Directions
With the line containing "condition has not been signalled. *)" as the start and the line containing "None => suspend" as the end, transcribe that span of the entries below exactly, including both.

Source data
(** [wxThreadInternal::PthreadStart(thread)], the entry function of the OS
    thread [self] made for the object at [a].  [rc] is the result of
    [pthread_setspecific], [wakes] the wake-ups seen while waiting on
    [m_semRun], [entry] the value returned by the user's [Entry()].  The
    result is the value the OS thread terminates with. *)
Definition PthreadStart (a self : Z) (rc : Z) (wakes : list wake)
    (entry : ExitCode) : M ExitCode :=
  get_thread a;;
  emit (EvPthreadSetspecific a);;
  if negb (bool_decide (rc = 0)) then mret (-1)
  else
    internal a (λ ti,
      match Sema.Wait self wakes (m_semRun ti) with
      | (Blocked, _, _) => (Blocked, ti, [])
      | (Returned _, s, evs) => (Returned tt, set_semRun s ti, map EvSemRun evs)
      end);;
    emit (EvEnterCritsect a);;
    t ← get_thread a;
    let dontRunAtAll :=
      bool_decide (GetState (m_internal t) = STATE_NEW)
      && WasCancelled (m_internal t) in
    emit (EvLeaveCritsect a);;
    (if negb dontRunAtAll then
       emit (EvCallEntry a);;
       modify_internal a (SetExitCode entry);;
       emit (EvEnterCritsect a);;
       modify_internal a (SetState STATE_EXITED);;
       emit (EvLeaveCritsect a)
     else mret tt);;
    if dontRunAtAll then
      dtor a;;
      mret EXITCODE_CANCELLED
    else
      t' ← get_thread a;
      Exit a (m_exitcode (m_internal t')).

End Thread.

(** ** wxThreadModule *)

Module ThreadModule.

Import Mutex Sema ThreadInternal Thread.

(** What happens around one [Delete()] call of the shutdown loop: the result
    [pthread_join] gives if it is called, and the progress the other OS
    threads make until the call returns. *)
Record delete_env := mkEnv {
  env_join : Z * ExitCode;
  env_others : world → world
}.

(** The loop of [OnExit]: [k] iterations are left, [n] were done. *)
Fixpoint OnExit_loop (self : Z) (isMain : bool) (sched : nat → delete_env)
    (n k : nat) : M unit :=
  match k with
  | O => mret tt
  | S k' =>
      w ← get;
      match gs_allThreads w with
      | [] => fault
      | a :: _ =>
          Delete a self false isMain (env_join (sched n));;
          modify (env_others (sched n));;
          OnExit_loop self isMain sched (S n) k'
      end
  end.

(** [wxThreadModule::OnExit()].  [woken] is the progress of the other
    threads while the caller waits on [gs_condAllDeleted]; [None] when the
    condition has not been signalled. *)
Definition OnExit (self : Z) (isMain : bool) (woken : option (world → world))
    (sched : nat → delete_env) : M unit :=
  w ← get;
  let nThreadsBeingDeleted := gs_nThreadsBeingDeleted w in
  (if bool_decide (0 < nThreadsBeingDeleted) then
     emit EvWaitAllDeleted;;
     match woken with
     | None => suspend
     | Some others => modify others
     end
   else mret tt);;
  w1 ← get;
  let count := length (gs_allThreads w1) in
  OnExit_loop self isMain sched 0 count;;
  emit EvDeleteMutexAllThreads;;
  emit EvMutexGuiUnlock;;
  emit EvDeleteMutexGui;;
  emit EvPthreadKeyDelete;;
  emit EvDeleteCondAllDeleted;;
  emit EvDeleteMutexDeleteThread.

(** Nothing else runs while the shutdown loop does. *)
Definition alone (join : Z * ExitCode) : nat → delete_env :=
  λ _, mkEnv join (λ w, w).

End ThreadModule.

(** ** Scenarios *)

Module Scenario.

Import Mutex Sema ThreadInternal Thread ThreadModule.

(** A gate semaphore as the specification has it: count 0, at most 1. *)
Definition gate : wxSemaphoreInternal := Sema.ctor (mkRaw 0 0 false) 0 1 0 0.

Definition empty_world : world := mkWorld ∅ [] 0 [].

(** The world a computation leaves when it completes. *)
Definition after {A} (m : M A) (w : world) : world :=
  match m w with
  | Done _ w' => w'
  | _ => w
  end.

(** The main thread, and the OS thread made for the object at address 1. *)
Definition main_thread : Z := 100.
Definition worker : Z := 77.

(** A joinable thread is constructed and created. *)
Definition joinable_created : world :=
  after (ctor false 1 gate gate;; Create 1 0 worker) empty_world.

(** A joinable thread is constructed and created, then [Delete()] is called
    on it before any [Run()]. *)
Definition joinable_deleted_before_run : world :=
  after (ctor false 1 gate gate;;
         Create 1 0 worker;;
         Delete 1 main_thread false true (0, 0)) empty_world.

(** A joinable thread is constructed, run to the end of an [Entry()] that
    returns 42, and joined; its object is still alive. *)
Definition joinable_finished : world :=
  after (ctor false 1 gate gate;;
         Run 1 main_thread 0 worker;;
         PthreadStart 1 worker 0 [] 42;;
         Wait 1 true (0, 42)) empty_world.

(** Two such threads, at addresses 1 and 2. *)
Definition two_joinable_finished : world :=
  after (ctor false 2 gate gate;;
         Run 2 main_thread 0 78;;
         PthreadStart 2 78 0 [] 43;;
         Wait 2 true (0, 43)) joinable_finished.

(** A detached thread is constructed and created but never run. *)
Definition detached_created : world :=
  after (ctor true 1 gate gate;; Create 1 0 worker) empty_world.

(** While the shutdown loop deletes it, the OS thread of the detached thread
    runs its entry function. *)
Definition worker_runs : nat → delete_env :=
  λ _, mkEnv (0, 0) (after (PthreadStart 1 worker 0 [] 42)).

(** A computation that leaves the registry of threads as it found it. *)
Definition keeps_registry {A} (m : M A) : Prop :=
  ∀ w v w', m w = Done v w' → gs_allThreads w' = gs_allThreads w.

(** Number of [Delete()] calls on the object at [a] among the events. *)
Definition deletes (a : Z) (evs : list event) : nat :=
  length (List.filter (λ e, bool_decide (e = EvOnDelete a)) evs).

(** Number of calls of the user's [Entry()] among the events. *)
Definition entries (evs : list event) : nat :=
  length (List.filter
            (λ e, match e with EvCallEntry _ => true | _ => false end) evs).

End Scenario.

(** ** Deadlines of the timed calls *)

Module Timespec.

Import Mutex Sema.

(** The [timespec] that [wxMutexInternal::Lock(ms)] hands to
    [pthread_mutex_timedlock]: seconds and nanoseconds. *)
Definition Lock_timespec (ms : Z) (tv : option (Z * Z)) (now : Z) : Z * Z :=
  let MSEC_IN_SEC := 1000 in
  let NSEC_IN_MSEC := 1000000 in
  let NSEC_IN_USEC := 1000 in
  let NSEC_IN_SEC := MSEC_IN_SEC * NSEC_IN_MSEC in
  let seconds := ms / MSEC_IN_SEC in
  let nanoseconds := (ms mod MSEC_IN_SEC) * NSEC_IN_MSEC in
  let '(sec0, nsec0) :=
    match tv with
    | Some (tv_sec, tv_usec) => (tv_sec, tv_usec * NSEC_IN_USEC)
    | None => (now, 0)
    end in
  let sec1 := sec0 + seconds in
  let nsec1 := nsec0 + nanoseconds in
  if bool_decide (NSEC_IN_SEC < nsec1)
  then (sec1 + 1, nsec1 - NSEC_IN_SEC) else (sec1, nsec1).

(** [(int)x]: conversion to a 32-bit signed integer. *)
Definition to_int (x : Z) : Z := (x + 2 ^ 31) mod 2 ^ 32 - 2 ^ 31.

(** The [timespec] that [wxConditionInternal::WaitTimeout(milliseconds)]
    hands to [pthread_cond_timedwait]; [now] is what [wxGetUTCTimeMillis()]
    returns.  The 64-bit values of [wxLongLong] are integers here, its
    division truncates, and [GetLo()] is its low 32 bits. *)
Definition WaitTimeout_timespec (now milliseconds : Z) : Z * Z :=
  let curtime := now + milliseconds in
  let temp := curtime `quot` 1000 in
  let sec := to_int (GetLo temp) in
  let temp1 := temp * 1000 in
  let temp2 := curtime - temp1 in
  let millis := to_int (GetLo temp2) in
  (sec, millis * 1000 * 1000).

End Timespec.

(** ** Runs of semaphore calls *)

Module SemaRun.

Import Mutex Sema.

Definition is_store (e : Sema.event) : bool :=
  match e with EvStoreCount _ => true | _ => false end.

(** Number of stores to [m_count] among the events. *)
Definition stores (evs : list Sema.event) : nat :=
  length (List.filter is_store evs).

Answer to the problem
    condition has not been signalled. *)
Definition OnExit (self : Z) (isMain : bool) (woken : option (world → world))
    (sched : nat → delete_env) : M unit :=
  w ← get;
  let nThreadsBeingDeleted := gs_nThreadsBeingDeleted w in
  (if bool_decide (0 < nThreadsBeingDeleted) then
     emit EvWaitAllDeleted;;
     match woken with
     | None => suspend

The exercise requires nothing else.